By default our vitals are at minimal q 2. You can always add more of less. I usually add another and after prior to any vaso,sedation, drip changes and bp meds. Occasionally if were like titrating their peep high ill documented pre and post change.

Specializes in NICU.
Our charting standards are no different than when it was paper documentation. We do not have the interface either. All of our vitals and titrations must be keyed in by hand. It can become very time consuming when you've got one patient on levophed and the other on epi (Our policy is q15m vitals for the entire duration of the gtt.)

Oh my! If I had q 15 min VS to chart on two patients without monitor interface, that would pretty much be 1/2 or more of my day!

Specializes in floor to ICU.

This is what we have to do also (hand document Q15 min vitals when on pressors).
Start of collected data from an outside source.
Lemma digits_end (n : N) rest :
  find_char (λ c, negb (is_ascii_digit c)) (pretty n +:+ String " " rest) = Some (String.length (pretty n)).
Proof.
  rewrite find_char_app.
  - cbn [find_char]. change (negb (is_ascii_digit " ")) with true. cbn. by rewrite Nat.add_0_r.
  - eapply str_all_impl; [|apply pretty_digits]. intros a Ha. unfold is_ascii_digit. by rewrite Ha.
Qed.

(** A query that starts with SELECT TOP n is rewritten to the same selection
    with LIMIT n at its end, and n is the number read from it, for every n that
    fits in 64 bits. *)
Theorem top_becomes_limit (n : N) rest :
  (n ≤ u64_max)%N → first_ok rest = true → last_ok rest = true →
  let query := "SELECT TOP " +:+ pretty n +:+ " " +:+ rest in
  extract_top query = Some n ∧
  rewrite_top_to_limit query = "SELECT " +:+ rest +:+ " LIMIT " +:+ pretty n.
Proof.
  intros Hn Hf Hl query. unfold query. change (" " +:+ rest) with (String " " rest).
  set (after := pretty n +:+ String " " rest).
  assert (last_ok after = true) as Hla by (apply last_ok_app; by destruct rest).
  assert (first_ok after = true) as Hfa by apply first_ok_app, pretty_first_ok.
  assert (str_drop 11 ("SELECT TOP " +:+ after) = after) as Hd by apply (str_drop_exact "SELECT TOP ").
  assert (find_sub "SELECT TOP " (to_uppercase ("SELECT TOP " +:+ after)) = Some 0) as Hfind
    by (rewrite to_uppercase_app; apply (find_sub_prefix "SELECT TOP ")).
  split.
  - unfold extract_top. rewrite trim_id by (done || by apply last_ok_app). rewrite Hfind.
    cbn [Nat.add]. rewrite Hd. unfold after. rewrite words_first. cbn [mbind option_bind]. by apply parse_u64_pretty.
  - unfold rewrite_top_to_limit. rewrite Hfind. cbn [Nat.add]. rewrite Hd, (trim_id after) by done.
    unfold after. rewrite digits_end, str_take_app, str_drop_exact.
    replace (trim (String " " rest)) with rest; [done|].
    symmetry. rewrite <- (trim_id rest) at 2 by done.
    pose proof (trim_pad " " rest "" eq_refl eq_refl) as Hp. by rewrite str_app_nil in Hp.
Qed.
We are going "computerized" soon and I have heard that this will no longer be necessary as they will be recorded through the computer system. Hallelujah! What a nightmare sitting at the monitor trying to "catch up" 7 hours of 2 patients on Q 15 minute vitals. What a waste of time :uhoh3:

Specializes in Critical Care, ER.

when i worked in a system with computer charting & no interface we still did our frequent vitals on paper charting because of the huge amount of time it took to put it all in the computer. we entered hourly into the computer but all our 15 minute vitals were on paper

Thanks for the replies.

Hopefully we will get the interface next fiscal year and this will become a non issue. We discussed documenting Q 1 hr on the computer and otherwise on paper, but the MD's wanted everything on computer so they can log in from their office to view the trends.

For anyone out there who has not gone to a computerized system yet, make sure the interface from your monitoring system to the computer is included when you purchase your system. Otherwise your nurses will have to spend a lot of time documenting vitals.

Specializes in ICU.

I've documented vitals minute by minute if I was madly titrating drips. Drives 'ya mad, but then I had all my moves covered by the data. :uhoh3: We had laptops in the room with us as well as one outside in the hall, so that did help.